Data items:
(** Refutes [H : faulted env w w'] when every round trip between [w]
    and [w'] is known not to fail. *)
Ltac refute_faulted H :=
  let n := fresh "n" in
  let Hn := fresh "Hn" in
  let Hfn := fresh "Hfn" in
  destruct H as (n & Hn & Hfn);
  cbn [calls advance Nat.add] in Hn;
  repeat match goal with
         | Hf : fault _ ?k = false |- _ =>
             destruct (decide (n = k)) as [->|]; [congruence|]; clear Hf
         end;
  lia.

(** * Properties *)

(** ** Facts about the driver's collections *)

Lemma matches_singleton (k : string) (v : value) (d : doc) :
  matches {[ k := v ]} d = true ↔ d !! k = Some v.
Proof.
  unfold matches. rewrite bool_decide_eq_true.
  apply map_singleton_subseteq_l.
Qed.

Lemma matches_singleton_false (k : string) (v : value) (d : doc) :
  matches {[ k := v ]} d = false ↔ d !! k ≠ Some v.
Proof.
  rewrite <- matches_singleton. destruct (matches _ d); split; congruence.
Qed.

Lemma matches_nonempty (q d : doc) :
  q ≠ ∅ → matches q d = true → d ≠ ∅.
Proof.
  unfold matches. rewrite bool_decide_eq_true. intros Hq Hsub ->.
  apply Hq. apply map_eq. intros i. rewrite lookup_empty.
  destruct (q !! i) as [x|] eqn:E; [|done].
  eapply lookup_weaken in E; [|exact Hsub]. by rewrite lookup_empty in E.
Qed.

Lemma coll_find_one_None (q : doc) (c : list doc) :
  coll_find_one q c = None ↔ Forall (λ d, matches q d = false) c.
Proof.
  unfold coll_find_one, coll_find. induction c as [|d c IH]; simpl.
  - split; [constructor|done].
  - destruct (matches q d) eqn:E; simpl.
    + split; [done|]. intros H. inversion H; congruence.
    + rewrite IH. split; [by constructor|]. intros H. by inversion H.
Qed.

Lemma coll_find_one_Some (q : doc) (c : list doc) (d : doc) :
  coll_find_one q c = Some d →
  ∃ l1 l2, c = l1 ++ d :: l2 ∧ matches q d = true
           ∧ Forall (λ x, matches q x = false) l1.
Proof.
  unfold coll_find_one, coll_find. induction c as [|x c IH]; simpl; [done|].
  destruct (matches q x) eqn:E; simpl.
  - intros [= ->]. by exists [], c.
  - intros H. destruct (IH H) as (l1 & l2 & -> & Hm & Hl).
    exists (x :: l1), l2. split_and!; [done|done|by constructor].
Qed.

Lemma coll_find_one_split (q : doc) (l1 l2 : list doc) (d : doc) :
  Forall (λ x, matches q x = false) l1 → matches q d = true →
  coll_find_one q (l1 ++ d :: l2) = Some d.
Proof.
  unfold coll_find_one, coll_find. intros Hl Hd.
  induction Hl as [|x l1 Hx _ IH]; simpl.
  - by rewrite Hd.
  - by rewrite Hx.
Qed.

Lemma coll_find_one_elem (q : doc) (c : list doc) (d : doc) :
  coll_find_one q c = Some d → d ∈ c ∧ matches q d = true.
Proof.
  intros H. destruct (coll_find_one_Some _ _ _ H) as (l1 & l2 & -> & Hm & _).
  split; [|done]. set_solver.
Qed.

Lemma coll_update_one_None (q upd : doc) (c : list doc) :
  coll_find_one q c = None →
  coll_update_one q upd c = (c, mkUpdateResult 0 0).
Proof.
  rewrite coll_find_one_None. induction 1 as [|d c Hd _ IH]; simpl; [done|].
  by rewrite Hd, IH.
Qed.
(** C3.  When the frame already has a utilisation column, the derivation
    returns the frame as it is: the supplied utilisation is unchanged and no
    solids-volume-rate column is computed or added. *)
Theorem derive_keeps_supplied_utilization cap (df : DataFrame) :
  is_Some (df !! UTIL) ->
  derive cap df = inr df
  /\ forall df', derive cap df = inr df' ->
       df' !! UTIL = df !! UTIL /\ df' !! SOLIDS = df !! SOLIDS.
Proof.
  intros Hu. rewrite (derive_supplied cap df Hu). split; [done|].
  intros df' Heq. by simplify_eq.
Qed.

Lemma derive_keeps_supplied_utilization_witness :
  is_Some (two_day_df !! UTIL)
  /\ derive 200 two_day_df = inr two_day_df
  /\ two_day_df !! SOLIDS = None.
Proof.
  assert (Hu : is_Some (two_day_df !! UTIL)) by (by eexists).
  split; [exact Hu|]. split; [|reflexivity].
  apply (derive_keeps_supplied_utilization 200 two_day_df Hu).
Defined.

(** C8.  Deriving twice gives what deriving once gives, also when the run
    stops at a type error and also when the second pass is given another
    mesh capacity: once the utilisation column exists it is never
    recomputed. *)
Theorem derive_idempotent cap cap' (df : DataFrame) :
  rbind (derive cap df) (derive cap') = derive cap df.
Proof.
  destruct (derive_guard df) eqn:Hg.
  - destruct (derive_guard_true cap df Hg) as [[e ->]|(solids & util & ->)];
      [done|]. simpl.
    apply derive_supplied. rewrite lookup_insert_eq. by eexists.
  - rewrite (derive_guard_false cap df Hg). simpl.
    by apply derive_guard_false.
Qed.

(** The derivation example of the specification: weight on bit 50, flow
    rate 400 and capacity 200 give a solids rate of 200 and a utilisation of
    100. *)
Example derive_example :
  let df : DataFrame :=
    <[WOB := NumCol [Some 50%Q]]> (<[FLOW := NumCol [Some 400%Q]]> ∅) in
  exists s u,
    derive 200 df
    = inr (<[UTIL := NumCol [Some u]]> (<[SOLIDS := NumCol [Some s]]> df))
    /\ (s == 200)%Q /\ (u == 100)%Q.
Proof. eexists _, _. split; [reflexivity|]. by split. Qed.

(** ** Advisory rules *)

Lemma issubset_required (df : DataFrame) :
  issubset [UTIL; SHAKER3; FLOW] df = true <->
  is_Some (df !! UTIL) /\ is_Some (df !! SHAKER3) /\ is_Some (df !! FLOW).
Proof.
  unfold issubset. simpl. rewrite !andb_true_iff, !has_col_true. tauto.
Qed.

(** C2.  With the three required columns available, an average utilisation
    above 85 together with a shaker-3 peak above 95 gives tier Overload
    whatever the flow is; so 90 / 96 / 650, which also meets the
    high-throughput conditions, is classified Overload. *)
Theorem overload_rule_fires_first (df : DataFrame) :
  is_Some (df !! UTIL) -> is_Some (df !! SHAKER3) -> is_Some (df !! FLOW) ->
  (forall (avg_util shaker_max avg_flow : scalar) (u s : Q),
      avg_util = Some u -> shaker_max = Some s ->
      (85 < u)%Q -> (95 < s)%Q ->
      smart_advisory df avg_util shaker_max avg_flow = Overload)
  /\ smart_advisory df (Some 90%Q) (Some 96%Q) (Some 650%Q) = Overload
  /\ scalar_gt (Some 90%Q) 75 && scalar_gt (Some 650%Q) 600 = true.
Proof.
  intros Hu Hs Hf.
  assert (Hsub : issubset [UTIL; SHAKER3; FLOW] df = true)
    by by apply issubset_required.
  assert (Hgen : forall (avg_util shaker_max avg_flow : scalar) (u s : Q),
      avg_util = Some u -> shaker_max = Some s ->
      (85 < u)%Q -> (95 < s)%Q ->
      smart_advisory df avg_util shaker_max avg_flow = Overload).
  { intros ? ? ? u s -> -> Hgu Hgs. unfold smart_advisory. rewrite Hsub.
    apply scalar_gt_Some in Hgu, Hgs. by rewrite Hgu, Hgs. }
  split; [exact Hgen|]. split; [|reflexivity].
  by apply (Hgen _ _ _ 90%Q 96%Q).
Qed.

Lemma overload_rule_fires_first_witness :
  smart_advisory two_day_df (Some 90%Q) (Some 96%Q) (Some 650%Q) = Overload.
Proof.
  destruct (overload_rule_fires_first two_day_df) as (_ & Hex & _);
    [by eexists..|].
  exact Hex.
Defined.

Lemma smart_advisory_insufficient (df : DataFrame)
    (avg_util shaker_max avg_flow : scalar) :
  df !! FLOW = None \/ df !! UTIL = None \/ df !! SHAKER3 = None ->
  smart_advisory df avg_util shaker_max avg_flow = Insufficient.
Proof.
  intros Hmiss. unfold smart_advisory.
  destruct (issubset [UTIL; SHAKER3; FLOW] df) eqn:Hsub; [|done].
  apply issubset_required in Hsub as ([? Hu] & [? Hs] & [? Hf]).
  destruct Hmiss as [?|[?|?]]; congruence.
Qed.

(** ** Daily aggregation: the threshold flag *)

(** C4.  In every row the aggregation produces, the flag is the strict
    comparison of the row's average utilisation with the threshold: an
    average equal to the threshold, or an undefined one, is not flagged. *)
Theorem exceeds_threshold_is_strict thr (df : DataFrame) rows r :
  daily_summary thr df = inr rows -> r ∈ rows ->
  exceeds_threshold r = scalar_gt (avg_utilization r) (inject_Z thr)
  /\ (forall q, avg_utilization r = Some q ->
        (exceeds_threshold r = true <-> (inject_Z thr < q)%Q)
        /\ ((q == inject_Z thr)%Q -> exceeds_threshold r = false))
  /\ (avg_utilization r = None -> exceeds_threshold r = false).
Proof.
  intros Hd Hr.
  assert (Hflag : exceeds_threshold r = scalar_gt (avg_utilization r) (inject_Z thr)).
  { unfold daily_summary in Hd.
    destruct (getitem df DATE) as [|by_col]; [done|]. simpl in Hd.
    destruct (filter _ _); [|done].
    destruct (getitem df UTIL) as [|cu]; [done|]. simpl in Hd.
    destruct (numeric cu) as [|u]; [done|]. simpl in Hd.
    destruct (getitem df FLOW) as [|cf]; [done|]. simpl in Hd.
    destruct (numeric cf) as [|f]; [done|]. simpl in Hd.
    destruct (getitem df SHAKER3) as [|cs]; [done|]. simpl in Hd.
    destruct (numeric cs) as [|s]; [done|]. simpl in Hd.
    simplify_eq. apply list_elem_of_fmap in Hr as (k & -> & _). done. }
  split; [done|]. split.
  - intros q Hq. rewrite Hflag, Hq. split; [apply scalar_gt_Some|].
    intros Heq. simpl. apply negb_false_iff, Qle_bool_iff.
    rewrite Heq. apply Qle_refl.
  - intros Hn. by rewrite Hflag, Hn.
Qed.

Lemma exceeds_threshold_is_strict_witness :
  exists rows r,
    daily_summary 80 two_day_df = inr rows /\ r ∈ rows
    /\ ds_date r = DayKey 19723
    /\ (exists q, avg_utilization r = Some q /\ (q == 80)%Q)
    /\ exceeds_threshold r = false.
Proof.
  destruct (daily_summary 80 two_day_df) as [e|rows] eqn:Hd;
    [by vm_compute in Hd|].
  destruct rows as [|r rows]; [by vm_compute in Hd|].
  exists (r :: rows), r.
  assert (Hin : r ∈ r :: rows) by apply list_elem_of_here.
  destruct (exceeds_threshold_is_strict 80 two_day_df (r :: rows) r Hd Hin)
    as (_ & Hq & _).
  vm_compute in Hd. injection Hd as <- <-.
  split_and!; [done..| |].
  - eexists. by split.
  - by apply (Hq (160 # 2)%Q).
Defined.

(** ** The log of a run *)

Lemma advisories_app l1 l2 : advisories (l1 ++ l2) = advisories l1 ++ advisories l2.
Proof. apply omap_app. Qed.
Lemma daily_tables_app l1 l2 :
  daily_tables (l1 ++ l2) = daily_tables l1 ++ daily_tables l2.
Proof. apply omap_app. Qed.
Lemma metrics_app l1 l2 : metrics (l1 ++ l2) = metrics l1 ++ metrics l2.
Proof. apply omap_app. Qed.
Lemma timestamp_errors_app l1 l2 :
  timestamp_errors (l1 ++ l2) = timestamp_errors l1 ++ timestamp_errors l2.
Proof. apply omap_app. Qed.

Lemma charts_log df log log' r :
  charts df log = (log', r) -> exists evs, log' = log ++ evs /\ quiet evs.
Proof.
  unfold charts, sbind, lift, emit, sret, raise. intros Hc.
  repeat case_match; simplify_eq;
    rewrite <- ?(assoc_L (++)); eexists; (split; [try reflexivity|]);
    try (by rewrite (right_id_L [] (++)));
    by repeat split.
Qed.

Lemma daily_block_log thr df log log' r :
  daily_block thr df log = (log', r) ->
  exists evs, log' = log ++ evs
    /\ advisories evs = [] /\ metrics evs = [] /\ timestamp_errors evs = []
    /\ daily_tables evs = match daily_summary thr df with
                          | inr rows => [rows]
                          | inl _ => []
                          end.
Proof.
  unfold daily_block, try_except, sbind, lift, emit. intros Hd.
  destruct (daily_summary thr df) as [e|rows]; simpl in Hd.
  - destruct (is_KeyError e); simplify_eq.
    + rewrite <- (assoc_L (++)). by eexists.
    + exists []. by rewrite (right_id_L [] (++)).
  - simplify_eq. rewrite <- (assoc_L (++)). by eexists.
Qed.
(** X21. For a segment that holds none of the phrases the stand-in
    model of new_extract_info3.py looks for (gleason, number of biopsy
    cores, percentage of cancer, features from the pathology report, in
    any mix of letter cases), [process_report] gives the same fixed
    record, whatever else the segment says: score 7 and pattern 4+3,
    cores 3/10, 30%, all features 0 but Benign 1, and the comment No
    significant findings. *)
Theorem mock_record_everywhere :
  forall seg : text,
    contains (lit "gleason") (lower seg) = false ->
    contains (lit "number of biopsy cores") (lower seg) = false ->
    contains (lit "percentage of cancer") (lower seg) = false ->
    contains (lit "features from the pathology report") (lower seg) = false ->
    Info3.process_report seg = Ok mock_record.
Proof.
  intros seg H1 H2 H3 H4.
  destruct (prompt_parts seg) as (Ec & Ep & Ef & Em).
  assert (G : contains (lit "gleason") (lower (gleason_prompt seg)) = true).
  { unfold gleason_prompt. rewrite !lower_app.
    apply contains_after, contains_before. vm_compute. reflexivity. }
  assert (C1 : contains (lit "gleason") (lower (cores_prompt seg)) = false).
  { rewrite Ec. apply not_contains_around;
      [ vm_compute; reflexivity | exact H1 | vm_compute; reflexivity
      | vm_compute; reflexivity | vm_compute; reflexivity ]. }
  assert (C2 : contains (lit "number of biopsy cores") (lower (cores_prompt seg))
               = true).
  { rewrite Ec. apply contains_before. vm_compute. reflexivity. }
  assert (P1 : contains (lit "gleason") (lower (percent_prompt seg)) = false).
  { rewrite Ep. apply not_contains_around;
      [ vm_compute; reflexivity | exact H1 | vm_compute; reflexivity
      | vm_compute; reflexivity | vm_compute; reflexivity ]. }
  assert (P2 : contains (lit "number of biopsy cores") (lower (percent_prompt seg))
               = false).
  { rewrite Ep. apply not_contains_around;
      [ vm_compute; reflexivity | exact H2 | vm_compute; reflexivity
      | vm_compute; reflexivity | vm_compute; reflexivity ]. }
  assert (P3 : contains (lit "percentage of cancer") (lower (percent_prompt seg))
               = true).
  { rewrite Ep. apply contains_before. vm_compute. reflexivity. }
  assert (F1 : contains (lit "gleason") (lower (Info3.features_prompt seg))
               = false).
  { rewrite Ef. apply not_contains_around;
      [ vm_compute; reflexivity | exact H1 | vm_compute; reflexivity
      | vm_compute; reflexivity | vm_compute; reflexivity ]. }
  assert (F2 : contains (lit "number of biopsy cores")
                 (lower (Info3.features_prompt seg)) = false).
  { rewrite Ef. apply not_contains_around;
      [ vm_compute; reflexivity | exact H2 | vm_compute; reflexivity
      | vm_compute; reflexivity | vm_compute; reflexivity ]. }
  assert (F3 : contains (lit "percentage of cancer")
                 (lower (Info3.features_prompt seg)) = false).
  { rewrite Ef. apply not_contains_around;
      [ vm_compute; reflexivity | exact H3 | vm_compute; reflexivity
      | vm_compute; reflexivity | vm_compute; reflexivity ]. }
  assert (F4 : contains (lit "features from the pathology report")
                 (lower (Info3.features_prompt seg)) = true).
  { rewrite Ef. apply contains_before. vm_compute. reflexivity. }
  assert (M1 : contains (lit "gleason") (lower (comment_prompt seg)) = false).
  { rewrite Em. apply not_contains_around;
      [ vm_compute; reflexivity | exact H1 | vm_compute; reflexivity
      | vm_compute; reflexivity | vm_compute; reflexivity ]. }
  assert (M2 : contains (lit "number of biopsy cores") (lower (comment_prompt seg))
               = false).
  { rewrite Em. apply not_contains_around;
      [ vm_compute; reflexivity | exact H2 | vm_compute; reflexivity
      | vm_compute; reflexivity | vm_compute; reflexivity ]. }
  assert (M3 : contains (lit "percentage of cancer") (lower (comment_prompt seg))
               = false).
  { rewrite Em. apply not_contains_around;
      [ vm_compute; reflexivity | exact H3 | vm_compute; reflexivity
      | vm_compute; reflexivity | vm_compute; reflexivity ]. }
  assert (M4 : contains (lit "features from the pathology report")
                 (lower (comment_prompt seg)) = false).
  { rewrite Em. apply not_contains_around;
      [ vm_compute; reflexivity | exact H4 | vm_compute; reflexivity
      | vm_compute; reflexivity | vm_compute; reflexivity ]. }
  assert (M5 : contains (lit "comment section") (lower (comment_prompt seg))
               = true).
  { rewrite Em. apply contains_before. vm_compute. reflexivity. }
  unfold Info3.process_report, Info3.extract_gleason, Info3.extract_cores,
    Info3.extract_percent, Info3.extract_features, Info3.extract_comment,
    Info3.call_mistral, Info3.mock_mistral_processing.
  rewrite G, C1, C2, P1, P2, P3, F1, F2, F3, F4, M1, M2, M3, M4, M5.
  vm_compute. reflexivity.
Qed.

Lemma mock_record_everywhere_witness :
  Info3.process_report (lit "ADENOCARCINOMA, GRADE 3+3 = 6.") = Ok mock_record.
Proof.
  apply (mock_record_everywhere (lit "ADENOCARCINOMA, GRADE 3+3 = 6."));
    vm_compute; reflexivity.
Defined.

(* ------------------------------------------------------------------ *)
(** * extract_info23.py: how many records are written *)

(** X22. The list that extract_info23.py writes holds, for each row of
    the input in turn, one record when the extraction failed and as
    many records as the answer lists specimens otherwise: a row whose
    answer holds an empty list of specimens leaves no record at all. *)
Theorem main23_record_count :
  forall (batch : list subject) (records : list value),
    Info23.main batch = Ok records ->
    List.length records
    = list_sum
        (map (fun s =>
                match Info23.extract_info_from_report (details_reply s) with
                | Some l => List.length l
                | None => 1
                end)
           batch).
Proof.
  induction batch as [ | s batch IH ]; intros records H.
  - injection H as <-. reflexivity.
  - cbn [Info23.main] in H.
    destruct (Info23.process_subject s) as [ specimens | ] eqn:Es;
      [ | discriminate H ].
    cbn [bind] in H.
    destruct (Info23.main batch) as [ others | ] eqn:Eo; [ | discriminate H ].
    cbn [bind] in H. injection H as <-.
    rewrite length_app. cbn [map list_sum]. rewrite (IH others eq_refl).
    apply (f_equal (fun n => n + _)).
    destruct (Info23.extract_info_from_report (details_reply s)) as [ l | ] eqn:He.
    + destruct (process_subject23_inv s l specimens He Es) as (Hlen & _).
      exact Hlen.
    + rewrite (stub23_only s He) in Es. injection Es as <-. reflexivity.
Qed.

PROBLEM DESCRIPTION: Repeat, exactly as they stand above, the lines from the line with "unfold charts, sbind, lift, emit, sret, raise." to the line with "assert (G : contains", both lines included.

ANSWER FOR THE TASK:
  unfold charts, sbind, lift, emit, sret, raise. intros Hc.
  repeat case_match; simplify_eq;
    rewrite <- ?(assoc_L (++)); eexists; (split; [try reflexivity|]);
    try (by rewrite (right_id_L [] (++)));
    by repeat split.
Qed.

Lemma daily_block_log thr df log log' r :
  daily_block thr df log = (log', r) ->
  exists evs, log' = log ++ evs
    /\ advisories evs = [] /\ metrics evs = [] /\ timestamp_errors evs = []
    /\ daily_tables evs = match daily_summary thr df with
                          | inr rows => [rows]
                          | inl _ => []
                          end.
Proof.
  unfold daily_block, try_except, sbind, lift, emit. intros Hd.
  destruct (daily_summary thr df) as [e|rows]; simpl in Hd.
  - destruct (is_KeyError e); simplify_eq.
    + rewrite <- (assoc_L (++)). by eexists.
    + exists []. by rewrite (right_id_L [] (++)).
  - simplify_eq. rewrite <- (assoc_L (++)). by eexists.
Qed.
(** X21. For a segment that holds none of the phrases the stand-in
    model of new_extract_info3.py looks for (gleason, number of biopsy
    cores, percentage of cancer, features from the pathology report, in
    any mix of letter cases), [process_report] gives the same fixed
    record, whatever else the segment says: score 7 and pattern 4+3,
    cores 3/10, 30%, all features 0 but Benign 1, and the comment No
    significant findings. *)
Theorem mock_record_everywhere :
  forall seg : text,
    contains (lit "gleason") (lower seg) = false ->
    contains (lit "number of biopsy cores") (lower seg) = false ->
    contains (lit "percentage of cancer") (lower seg) = false ->
    contains (lit "features from the pathology report") (lower seg) = false ->
    Info3.process_report seg = Ok mock_record.
Proof.
  intros seg H1 H2 H3 H4.
  destruct (prompt_parts seg) as (Ec & Ep & Ef & Em).
  assert (G : contains (lit "gleason") (lower (gleason_prompt seg)) = true).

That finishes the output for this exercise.